Bezüglich der Proteus Core, das hier sind die Masse:
*Gewicht und Abmessungen
* Gesamtgewicht: 168 g (Maus und Kabel)
 Einzelgewicht: 121 g (nur Maus)
 Länge: 132 mm
 Breite: 75 mm
 Höhe: 40 mm


Quelle:
http://gaming.logitech.com/de-ch/product/g502-proteus-core-tunable-gaming-mouse


----------



## Micman09 (16. Juni 2014)

Teutonnen schrieb:


> War die g500s mit ihrem kack Laser.



Meine fiept nicht


----------



## Teutonnen (16. Juni 2014)

*AW: Gaming Maus für große Hände*

Meine auch nicht, anscheinend kam das aber relativ oft vor. Abgesehen davon ist der Gummi auf der Daumenablage ein Verbrechen^^


----------



## derHungrige (16. Juni 2014)

*AW: Gaming Maus für große Hände*

Naja ich weiß auch nicht so richtig, ob das mit der g502 nur ne Gewöhnungssache ist.
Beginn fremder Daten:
Lemma fs_open_grows p : keeps (grows P) (fs_open w p).
Proof.
  unfold fs_open. destruct (fs_node w p); [| apply keeps_throw, grows_refl].
  destruct (w_open_error w p); [apply keeps_throw, grows_refl |].
  intros s. apply grows_same. reflexivity.
Qed.

Lemma fs_read_grows fd buf n : keeps (grows P) (fs_read w fd buf n).
Proof.
  intros s. unfold fs_read. destruct (fds s !! fd) as [p |]; [| apply grows_refl].
  destruct (fs_node w p) as [[c |] |]; try apply grows_refl.
  destruct (w_read_error w p); apply grows_refl.
Qed.

Lemma fs_close_grows fd : keeps (grows P) (fs_close w fd).
Proof.
  intros s. unfold fs_close. destruct (fds s !! fd); [| apply grows_refl].
  apply grows_same. reflexivity.
Qed.

Lemma fs_readdir_grows dir : keeps (grows P) (fs_readdir w dir).
Proof. unfold fs_readdir, log_call. log_chain. Qed.

Lemma getNpmCache_grows opts : keeps (grows P) (getNpmCache w opts).
Proof.
  unfold getNpmCache. pose proof which_grows. pose proof child_exec_grows.
  log_chain.
Qed.

Lemma cacheDir_grows opts : keeps (grows P) (cacheDir w opts).
Proof. unfold cacheDir. pose proof getNpmCache_grows. log_chain. Qed.

Lemma installPackages_grows specs prefix opts :
  keeps (grows P) (installPackages w specs prefix opts).
Proof.
  unfold installPackages. pose proof which_grows. pose proof child_spawn_grows.
  log_chain.
Qed.

Lemma sniff_grows p : keeps (grows P) (sniff w p).
Proof.
  unfold sniff. pose proof fs_open_grows. pose proof fs_read_grows.
  pose proof fs_close_grows. log_chain.
Qed.

Lemma findNodeScript_grows fuel :
  forall existing opts, keeps (grows P) (findNodeScript w fuel existing opts).
Proof.
  induction fuel as [| fuel IH]; intros existing opts; simpl.
  - apply keeps_settle, grows_refl.
  - pose proof fs_stat_grows. pose proof sniff_grows. unfold log_call.
    log_chain.
Qed.

Lemma execCommand_grows fuel existing argv :
  keeps (grows P) (execCommand w fuel existing argv).
Proof.
  unfold execCommand, log_call, set_process_exitCode.
  pose proof (findNodeScript_grows fuel). log_chain.
Qed.

Lemma commandLocator_grows cmd results :
  keeps (grows P) (commandLocator w cmd results).
Proof.
  unfold commandLocator, pick_bin. pose proof fs_readdir_grows. log_chain.
Qed.

End CallLog.

(** ** The install decision *)

Lemma bind_assoc {A B C} (m : M A) (f : A -> M B) (g : B -> M C) s :
  bind (bind m f) g s = bind m (fun a => bind (f a) g) s.
Proof. unfold bind. destruct (m s) as [[a | e |] s1]; reflexivity. Qed.

(** A chain that starts by logging [ev] shows [ev] first. *)
Lemma log_first {B} ev (k : unit -> M B) s :
  (forall u, keeps (grows (fun _ => True)) (k u)) ->
  exists post, calls (snd (bind (log_call ev) k s)) = calls s ++ ev :: post.
Proof.
  intros Hk. destruct (Hk tt (with_call ev s)) as (post & E & _).
  exists post. unfold bind, log_call, modify. rewrite E. simpl.
  now rewrite <- app_assoc.
Qed.

(** Solves "the log only grows" for the chains of the install stage. *)
Ltac any_growth w :=
  pose proof (grows_refl (fun _ => True));
  pose proof (grows_trans (fun _ => True));
  pose proof (cacheDir_grows w (fun _ => True) (fun _ _ => I));
  pose proof (rimraf_grows w (fun _ => True) (fun _ _ => I));
  pose proof (installPackages_grows w (fun _ => True) (fun _ _ => I));
  pose proof (commandLocator_grows w (fun _ => True) (fun _ _ => I));
  pose proof (execCommand_grows w (fun _ => True) (fun _ _ => I));
  unfold prepend_PATH, console_error;
  chain ltac:(apply keeps_modify; intros; apply grows_same; reflexivity).

(** The installer logs its entry before anything else it does. *)
Lemma ensurePackages_entry {B} w specs opts (k : InstallOutcome -> M B) s :
  (forall r, keeps (grows (fun _ => True)) (k r)) ->
  exists post,
    calls (snd (bind (ensurePackages w specs opts) k s))
    = calls s ++ EvEnsurePackages specs :: post.
Proof.
  intros Hk. unfold ensurePackages. rewrite bind_assoc.
  apply log_first. intros _. any_growth w.
Qed.
(* ===================================================================== *)
(** ** The time of the standard method *)
(* ===================================================================== *)



(** C1.  The standard method on [hugeDayLog], with 8 hours a day and steps
    of a quarter of an hour: the share of the first commit is 2e-8, the
    quotient is 6.4e-7, and [parseInt] reads the digit 6 of its string
    ["6.4e-7"]; the commit gets 1.5 hours, where the floor of the quotient
    is 0 and the specification gives [minCommitTime], 0.25 hours. *)
Theorem standard_time_of_tiny_share :
  exists r parsed c0 c,
    standardCalculation hugeDayLog exampleSettings = Return r
    /\ _parse hugeDayLog exampleSettings = Return parsed
    /\ parsed !! 0%nat = Some c0
    /\ commits r !! 0%nat = Some c
    /\ ratioOf parsed c0 = Fin (1 # 50000000)
    /\ time c = Some (Fin (3 # 2))
    /\ floorTime exampleSettings (ratioOf parsed c0) = Fin (1 # 4).
Proof.
  destruct (standardCalculation hugeDayLog exampleSettings) as [r| |] eqn:Er;
    [|vm_compute in Er; discriminate..].
  destruct (_parse hugeDayLog exampleSettings) as [parsed| |] eqn:Ep;
    [|vm_compute in Ep; discriminate..].
  vm_compute in Er. injection Er as <-. vm_compute in Ep. injection Ep as <-.
  do 4 eexists. repeat split; vm_compute; reflexivity.
Qed.

(* ===================================================================== *)
(** ** The equal method on days with small commits *)
(* ===================================================================== *)

(** C2.  The equal method on [unevenDayLog] with [hourSettings].  The
    commit of 5 lines starts at 0.4 hours and is clamped to 1 hour; the
    other two are scaled by 7/8, to 5.74 and 0.91 hours.  The times of the
    day add up to 7.65 hours, not to the 8 hours of [maxHoursPerDay], and
    the commit of 13 lines ends below [minCommitTime]. *)
Theorem equal_day_after_clamping :
  exists r,
    equalCalculation unevenDayLog hourSettings = Return r
    /\ shortDate <$> commits r
       = ["2021-03-04"; "2021-03-04"; "2021-03-04"]%string
    /\ time <$> commits r
       = [Some (Fin (287 # 50)); Some (Fin (91 # 100)); Some (of_Z 1)]
    /\ isMinCommitTime <$> commits r = [false; false; true]
    /\ sum (time_of <$> commits r) = Fin (153 # 20)
    /\ ltb (sum (time_of <$> commits r)) (maxHoursPerDay hourSettings) = true
    /\ ltb (Fin (91 # 100)) (minCommitTime hourSettings) = true.
Proof.
  destruct (equalCalculation unevenDayLog hourSettings) as [r| |] eqn:Er;
    [|vm_compute in Er; discriminate..].
  vm_compute in Er. injection Er as <-.
  eexists. repeat split; vm_compute; reflexivity.
Qed.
Was mich halt wirklich gestört hat ist, dass die vom hinteren Korpus wesentlich schmaler ist als die M90 und ich dadurch irgendwie immer auf die vordere große Zusatztaste gekommen bin.
Gibts zu der CM Storm Reaper irgendwelche Meinungen?


----------



## Sirthegoat (16. Juni 2014)

*AW: Gaming Maus für große Hände*

Da hastn Test gibts auch noch ne Menge mehr Reviews, einfach mal in Google suchen da der Avango 9800 verbaut ist hat die Maus allerdings native Mausbeschleunigung.


----------